Directed by Kevin Tomlinson, ‘Beneath the Blue Rinse’ is a brilliant new comedy by Tom Glover which exposes how our society views and treats the elderly, exploding stereotypes and questioning our so-called ‘care system’.
The play centres around the charismatic, passionate, 75 year old Flora (Colette Kelly), her gentle, yet determined 72 year old toyboy George (Chris Bearne), and an unscrupulous salesman, Simon Sudgebury (Kevin Tomlinson).
Hidden agendas, lies and secrets slowly unravel during this hilarious comedy. Colette Kelly is a much loved Irish comedic actress and singer. Among her extensive stage credits are Ballroom, The Sister Wendy Musical, Guys & Dolls, Happy Days, Beauty Queen of Lenane, Rockaby and Endgame.
Award winning Chris Bearne is a superb stage and film actor with numerous credits, most recently The Soldier with No Name, When Swallows Fly Low, and Major Barbara. Kevin Tomlinson is a highly experienced comic actor, who has performed at many of the UK’s leading repertory theatres (York Theatre Royal, Bath Theatre Royal, Scarborough Stephen Joseph) and alongside the cast of ‘Whose Line Is It Anyway?’ at the Hackney Empire. His improvised comedy shows have toured to 14 countries on 4 continents.
‘Beneath the Blue Rinse’ is produced by Oxford based Living the Drama, in partnership with Kepow! Theatre.

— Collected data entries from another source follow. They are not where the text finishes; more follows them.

(* ===== verification/Checkers.v ===== *)
(** * The local checkers: [engine/rule.rs], [engine/mod.rs], [checkers/]

    The engine's verdicts and the checkers that look at the transaction alone:
    [cancellation], [escape_hatch], [base], [blocklist], [nested],
    [excessive_approval] and [staking]. *)

From S2P Require Import Prelude.
From S2P Require Import Bytes.
From S2P Require Import Bindings.
From S2P Require Import EngineBindings.
From S2P Require Import MultiSend.
From S2P Require Import TargetEffects.

(** ** Rules and verdicts *)

Module EngineRule.
(** [RuleId]. *)
Inductive t : Set :=
  | R4_1SettingsChange | R4_2DelegatecallIntegrity | R4_6KnownMaliciousTarget
  | R4_5ExcessiveApproval | R4_3ValueTarget | R4_4AuthorizationTarget.

#[export] Instance t_eq_dec : EqDecision t.
Proof. solve_decision. Defined.

(** [code] and [from_code]; a code is ["R-4."] and a digit. *)
Definition code (rule : t) : Bytes :=
  [x52; x2d; x34; x2e] ++
  match rule with
  | R4_1SettingsChange => [x31]
  | R4_2DelegatecallIntegrity => [x32]
  | R4_6KnownMaliciousTarget => [x36]
  | R4_5ExcessiveApproval => [x35]
  | R4_3ValueTarget => [x33]
  | R4_4AuthorizationTarget => [x34]
  end.

Definition from_code (c : Bytes) : option t :=
  snd <$> list_find (λ rule, code rule = c)
    [R4_1SettingsChange; R4_2DelegatecallIntegrity; R4_6KnownMaliciousTarget;
     R4_5ExcessiveApproval; R4_3ValueTarget; R4_4AuthorizationTarget].
End EngineRule.
Import EngineRule.

Module Verdict.
Inductive t : Set := Secure | Insecure (rule : EngineRule.t) | Abstain.

#[export] Instance t_eq_dec : EqDecision t.
Proof. solve_decision. Defined.
End Verdict.
Import Verdict.

(** [CheckContext]. *)
Record CheckContext := { block : N }.

(** A checker that needs nothing but the transaction. *)
Abbreviation LocalChecker := (SafeTransaction → Verdict.t).

Section checkers.
Context {EL : EngineLibs}.

Abbreviation operation := SafeTransaction.operation.
Abbreviation safe := SafeTransaction.safe.
Abbreviation to := SafeTransaction.to.
Abbreviation value := SafeTransaction.value.
Abbreviation data := SafeTransaction.data.

(** ** Cancellations: [cancellation.rs] *)

Definition cancellation_of (tx : SafeTransaction) : SafeTransaction :=
  SafeTransaction.mk (SafeTransaction.chainId tx) (safe tx) (safe tx) 0 [] CALL 0 0 0
    Address_ZERO Address_ZERO (SafeTransaction.nonce tx).

Definition check_cancellation : LocalChecker := λ tx,
  if decide (tx = cancellation_of tx) then Secure else Abstain.

(** ** The escape hatch: [escape_hatch.rs] *)

Definition is_escape_hatch_call (tx : SafeTransaction) : bool :=
  if decide (operation tx ≠ CALL ∨ value tx ≠ 0 ∨ SafeTransaction.gasPrice tx ≠ 0) then false
  else starts_with (data tx) announceTransaction || starts_with (data tx) cancelAnnouncement.

Definition check_escape_hatch : LocalChecker := λ tx,
  if is_escape_hatch_call tx then Secure else Abstain.

(** ** Base guarantees: [base.rs] *)

Definition SUPPORTED_FALLBACK_HANDLERS : list Address :=
  [Address_ZERO; 0x85a8ca358D388530ad0fB95D0cb89Dd44Fc242c3;
   0x2f55e8b20D0B9FEFA187AA7d00B6Cbe563605bF5; 0x3EfCBb83A4A7AfcB4F68D501E2c2203a38be77f4;
   0xfd0732Dc9E303f09fCEf3a7388Ad10A83459Ec99; 0xf48f2B2d2a534e402487b3ee7C18c33Aec0Fe5e4;
   0x017062a1dE2FE6b99BE3d9d37841FeD19F573804].
Definition SUPPORTED_GUARDS : list Address := [Address_ZERO].
Definition SUPPORTED_MODULES : list Address :=
  [0x691f59471Bfd2B7d639DCF74671a2d648ED1E331; 0x4Aa5Bf7D840aC607cb5BD3249e6Af6FC86C04897].
Definition SUPPORTED_MODULE_GUARDS : list Address := [Address_ZERO].
Definition MIGRATION_CONTRACTS : list Address :=
  [0x6439e7ABD8Bb915A5263094784C5CF561c4172AC; 0x526643F69b81B008F46d95CD5ced5eC0edFFDaC6].
Definition SIGN_MESSAGE_LIBS : list Address :=
  [0xA65387F16B013cf2Af4605Ad8aA5ec25a2cbA3a2; 0x98FFBBF51bb33A056B08ddf711f289936AafF717;
   0xd53cd0aB83D845Ac265BE939c57F53AD838012c9; 0x4FfeF8222648872B3dE295Ba1e49110E61f5b5aa].
Definition CREATE_CALL_CONTRACTS : list Address :=
  [0x7cbB62EaA69F79e6873cD1ecB2392971036cFAa4; 0xB19D6FFc2182150F8Eb585b79D4ABcd7C5640A9d;
   0x9b35Af71d77eaf8d7e40252370304687390A1A52; 0x2Ef5ECfbea521449E4De05EDB1ce63B75eDA90B4].

(** [abi_decode(data).ok().is_some_and(|call| allowed.contains(argument))]. *)
Definition decodes_to (argument : option Address) (allowed : list Address) : bool :=
  match argument with Some a => bool_decide (a ∈ allowed) | None => false end.

Definition check_self_calls (tx : SafeTransaction) : bool :=
  if starts_with (data tx) addOwnerWithThreshold then true
  else if starts_with (data tx) removeOwner then true
  else if starts_with (data tx) swapOwner then true
  else if starts_with (data tx) changeThreshold then true
  else if starts_with (data tx) disableModule then true
  else if starts_with (data tx) setFallbackHandler then
    decodes_to (abi_decode setFallbackHandler (data tx)) SUPPORTED_FALLBACK_HANDLERS
  else if starts_with (data tx) setGuard then
    decodes_to (abi_decode setGuard (data tx)) SUPPORTED_GUARDS
  else if starts_with (data tx) enableModule then
    decodes_to (abi_decode enableModule (data tx)) SUPPORTED_MODULES
  else if starts_with (data tx) setModuleGuard then
    decodes_to (abi_decode setModuleGuard (data tx)) SUPPORTED_MODULE_GUARDS
  else false.

Definition check_calls (tx : SafeTransaction) : bool :=
  if decide (operation tx ≠ CALL) then false
  else if decide (safe tx ≠ to tx) then true
  else if decide (data tx = []) then true
  else check_self_calls tx.

Definition check_delegate_calls (tx : SafeTransaction) : bool :=
  if decide (operation tx ≠ DELEGATECALL) then false
  else if decide (to tx ∈ MIGRATION_CONTRACTS) then
    starts_with (data tx) migrateSingleton || starts_with (data tx) migrateWithFallbackHandler ||
    starts_with (data tx) migrateL2Singleton ||
    starts_with (data tx) migrateL2WithFallbackHandler
  else if decide (to tx ∈ SIGN_MESSAGE_LIBS) then starts_with (data tx) signMessage
  else if decide (to tx ∈ CREATE_CALL_CONTRACTS) then
    starts_with (data tx) performCreate || starts_with (data tx) performCreate2
  else false.

Definition check_multi_send (tx : SafeTransaction) : bool :=
  match decode_multi_send_call tx with
  | None => false
  | Some (sub_txs, allows_delegate_calls) =>
      forallb (λ sub_tx, check_calls sub_tx ||
        (allows_delegate_calls && check_delegate_calls sub_tx)) sub_txs
  end.

Definition check_settings_change (tx : SafeTransaction) : option (result () EngineRule.t) :=
  if decide (operation tx ≠ CALL) then None
  else Some (if check_calls tx then Ok () else Err R4_1SettingsChange).

Definition check_delegatecall_integrity (tx : SafeTransaction)
    : option (result () EngineRule.t) :=
  if decide (operation tx ≠ DELEGATECALL) then None
  else Some (if check_delegate_calls tx || check_multi_send tx then Ok ()
             else Err R4_2DelegatecallIntegrity).

Definition check_transaction (tx : SafeTransaction) : result () EngineRule.t :=
  match check_settings_change tx with
  | Some r => r
  | None => default (Err R4_1SettingsChange) (check_delegatecall_integrity tx)
  end.

Definition check_base : LocalChecker := λ tx,
  match check_transaction tx with Ok _ => Abstain | Err rule => Insecure rule end.

(** ** The blocklist: [blocklist.rs] *)

(** [BlocklistChecker::new] collects the addresses into a set. *)
Definition check_blocklist (blocklist : gset Address) : LocalChecker := λ tx,
  if decide (to tx ∈ blocklist) then Insecure R4_6KnownMaliciousTarget else Abstain.

(** ** Nested Safes: [nested.rs] *)

Definition is_nested_exec_transaction (tx : SafeTransaction) : bool :=
  bool_decide (operation tx = CALL) && bool_decide (to tx ≠ safe tx) &&
  starts_with (data tx) execTransaction &&
  bool_decide (is_Some (abi_decode execTransaction (data tx))).

Definition check_nested : LocalChecker := λ tx,
  if is_nested_exec_transaction tx then Secure else Abstain.

(** ** Excessive approvals: [excessive_approval.rs] *)

(** [U256::MAX]. *)
Definition U256_MAX : U256 := 2 ^ 256 - 1.

Definition unlimited (effect : TargetEffect) : bool :=
  match effect_kind effect with
  | Erc20Approval amount => bool_decide (amount = U256_MAX)
  | OperatorApproval approved => approved
  | _ => false
  end.

Definition check_excessive_approval : LocalChecker := λ tx,
  if existsb unlimited (decode_target_effects tx) then Insecure R4_5ExcessiveApproval
  else Abstain.

(** ** Staking: [staking.rs] *)

Definition STAKING : Address := 0x115E78f160e1E3eF163B05C84562Fa16fA338509.
Definition SAFE_TOKEN : Address := 0x5aFE3855358E112B5647B952709E6165e1c1eEEe.
Definition REWARDS_DISTRIBUTOR : Address := 0xe5139fc0fb8eae81e30d8a85c22e88c6757120f2.
Definition SUPPORTED_CHAIN_ID : N := 1.

Definition claim_account (tx : SafeTransaction) : option Address :=
  if decide (operation tx ≠ CALL ∨ value tx ≠ 0 ∨ to tx ≠ REWARDS_DISTRIBUTOR) then None
  else claimCall.account <$> abi_decode staking_claim (data tx).

Definition staking_approval_amount (tx : SafeTransaction) : option U256 :=
  if decide (operation tx ≠ CALL ∨ value tx ≠ 0 ∨ to tx ≠ SAFE_TOKEN) then None
  else
    call ← abi_decode approve (data tx);
    if decide (approveCall.spender call = STAKING) then Some (approveCall.amount call) else None.

Definition stake_amount (tx : SafeTransaction) : option U256 :=
  if decide (operation tx ≠ CALL ∨ value tx ≠ 0 ∨ to tx ≠ STAKING) then None
  else stakeCall.amount <$> abi_decode stake (data tx).

Definition check_lone_call (call : SafeTransaction) : Verdict.t :=
  match stake_amount call with Some _ => Secure | None => Abstain end.

Definition check_pair (first second : SafeTransaction) : Verdict.t :=
  match staking_approval_amount first, stake_amount second with
  | Some approved, Some staked =>
      if decide (staked < approved) then Insecure R4_5ExcessiveApproval else Secure
  | _, _ => Abstain
  end.

(** The loop over the calls: a claim for another account ends the check, else
    whether there was a claim, and the other calls. *)
Fixpoint claims_aside (safe : Address) (calls : list SafeTransaction) (claimed : bool)
    (remaining : list SafeTransaction) : option (bool * list SafeTransaction) :=
  match calls with
  | [] => Some (claimed, remaining)
  | call :: calls =>
      match claim_account call with
      | Some account =>
          if decide (account ≠ safe) then None else claims_aside safe calls true remaining
      | None => claims_aside safe calls claimed (remaining ++ [call])
      end
  end.

Definition check_staking : LocalChecker := λ tx,
  if decide (SafeTransaction.chainId tx ≠ SUPPORTED_CHAIN_ID) then Abstain else
  match claims_aside (safe tx) (sub_transactions tx) false [] with
  | None => Insecure R4_3ValueTarget
  | Some (claimed, remaining) =>
      match remaining with
      | [] => if claimed then Secure else Abstain
      | [call] => check_lone_call call
      | [first; second] => check_pair first second
      | _ => Abstain
      end
  end.
End checkers.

Living the Drama, is one of the few professional theatre companies in the UK, to produce and write plays which celebrate older people, tackling issues arising from our rapidly ageing society.
KEPOW! Theatre is well known for its hilarious comedy (Seven Ages, On the Edge and Crazy Little Thing Called Love!) receiving 5 star reviews at the Edinburgh Festival, before going on to tour all over the UK and abroad.
Carolyn Lloyd-Davies, Artistic Director of Living the Drama said: “Although Beneath the Blue Rinse is a comedy, it reflects some shocking statistics. Recent research* showed that by 2020 the number of older people suffering abuse, in their own homes from a relative, friend or carer is estimated to increase from 372,000 to almost 460,000.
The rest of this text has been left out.